Sprint car racing utilizes high-powered cars on short, oval tracks, making for a heart-thumping, adrenaline-pumping sport. “It’s a real rush – it’s hard to explain,” said Scott Whitworth. “You never take your foot off the accelerator. It’s such a demanding sport that you even have to re-train yourself how to breathe during a competition – and at an average of 140 miles per hour on a 1/2 mile track, it’s easy to see how that might be a difficult feat.
“I would liken it to a footrace,” Scott added. “You really have to pace yourself physically; you take a terrible beating.”
While Scott and Junior never took home any major trophies, they remain important figures in the annals of sprint car racing because of the consistency of their solid performances in the points standings throughout the years. Perennial top-five finishers known for their formidable qualifying times, the Whitworth team proved to be a force to be reckoned with throughout their sprint car days.
While the physical demands of sprint car racing led the two to leave the World of Outlaws series, their competitive fire continued to burn. So the Whitworths joined another gang of Outlaws—this time the Outlaw Tractor Pulling circuit, where Scott is the driver of the BBI Spreaders tractor in the lightweight super-stock class.
Much more of a display of mechanical prowess than driver savvy and endurance, tractor pulling attracts a wide audience of people with very real connections to agriculture—from farmers and ranchers and equipment dealers to 4-Hers and FFAers. For the competitors, it’s a chance to show their mechanical shop know-how in front of a family-friendly circuit that ties in with major ag shows around the country. Scott explained, “Tractor pulling is won at the shop during the week - who makes the best choices on weight, who has the best tune-up. But what I love the most about the pull series is the family environment. While the sprint car series attracts plenty of families, it’s also a rough-and-tumble crowd attracted to the danger of the races. The pull series is a wonderful opportunity for our family, since I get to travel with my father and my own two sons. We really enjoy the time together.”
Scott sees the partnership with BBI as a perfect fit, since the company is so dedicated to designing high-performance spreaders and maintains a real commitment to him and the Whitworth team, unlike any other sponsor he’s seen on the pulling circuit. “Our partnership with BBI has been absolutely huge for our family in so many ways. It gives us some real clout having a sponsor of this importance, and the company’s president, Richard Hagler, has really honored us with his personal commitment to the team. He’s come out to several events to cheer us on, and at a recent trophy presentation in Kansas City, he was the only CEO from a sponsoring company there to present to his team on behalf of the series.”

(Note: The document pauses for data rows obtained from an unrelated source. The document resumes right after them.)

(* ===== verification/Dom.v ===== *)
(** * Dom: the part of the document the scripts read and write

    An element is its tag, its content attributes, its class list and the
    four pieces of state the scripts touch ([value], [checked], [disabled],
    inline [style]).  The document is a tree of element identifiers and
    text nodes, with the elements' data in a finite map beside it: a script
    holds an element by its identifier, so two variables that name the same
    element see each other's writes, and an element that was created and
    never inserted ([detached]) can still be written to.

    Selectors are the fragment the scripts use: type, class, attribute
    presence and attribute equality (the values of [type] and of the
    other attributes the HTML standard lists are compared without regard
    to ASCII case), compounds of those, the descendant combinator and
    selector lists.  [querySelector], [querySelectorAll],
    [closest], [matches] and [getElementById] are defined on one view of
    the tree, [nodes]: every element in document order with its ancestors.

    The second half proves what the handlers' proofs need: which queries
    survive which writes, that text replacement on a leaf element leaves
    the element structure alone, and that the writes to elements, text
    replacement on a leaf and [createElement] preserve the
    well-formedness [doc_wf] of the document. *)

From stdpp Require Import gmap strings.
From S2P Require Import Prelude JsString.

#[local] Set Warnings "-register-all".

(** ** Elements *)

Record element : Type := Element {
  el_tag : string;                    (* local name, lower case *)
  el_attrs : gmap string (list N);    (* content attributes but class *)
  el_classes : gset string;           (* classList *)
  el_value : list N;                  (* the value of a form control *)
  el_checked : bool;                  (* checkedness of a checkbox *)
  el_disabled : bool;
  el_style : gmap string (list N);    (* inline style declarations *)
}.

#[export] Instance element_eq_dec : EqDecision element.
Proof. solve_decision. Defined.

Definition new_element (tag : string) : element :=
  Element tag ∅ ∅ [] false false ∅.

Definition with_attrs (f : gmap string (list N) → gmap string (list N))
    (e : element) : element :=
  Element (el_tag e) (f (el_attrs e)) (el_classes e) (el_value e)
    (el_checked e) (el_disabled e) (el_style e).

Despite all of the traveling and shop time invested into their tractor-pulling, the Whitworths maintain a sizeable family farm back home in the Show-Me State. “We’re a kind of a four-pronged deal,” explained Scott. “We row crop about 6,200 acres with corn, wheat and soybeans. We also have about 1,200 brood cows and 10,000 hogs, plus we own a small trucking company to support our crop and cattle trade.”
And what would a Whitworth farm be without a BBI spreader? With 1,200 cows and 10,000 hogs, the Whitworth’s generate enough manure to spread back onto their crop-land, making BBI’s Endurance spreader a key asset in their operations. “An Endurance will run every day on our farm so long as the weather’s fit,” elaborated Junior. With such an abundance of manure, Scott sells the dried material to others in the area. However, when customers ask how they’re supposed to spread the material, Scott doesn’t miss a beat, promoting Junior’s dealership, Worthington Ag Service, where his father stocks many of BBI’s spreaders for litter and manure, as well as fertilizer, lime, and many other applications to support the ag business in three-state area of Missouri, Iowa, and Kansas. In addition to stocking nearly the entire line of BBI’s spreaders, Junior also sells trucks and truck parts, as well as traditional ag inputs such as fertilizer, feed, and seed.
Junior stated that he routinely sees the benefits of the family’s efforts, along with BBI, from their participation in the pull series, at the Worthington Ag Service dealership. “People come in all the time to meet us, and they love talking about the pull series. Many of our fans root for us because we run the BBI tractor, but for many more, we’re introducing them to the BBI name. These folks are becoming Worthington Ag customers and BBI customers, impressed with the great spreaders we sell.”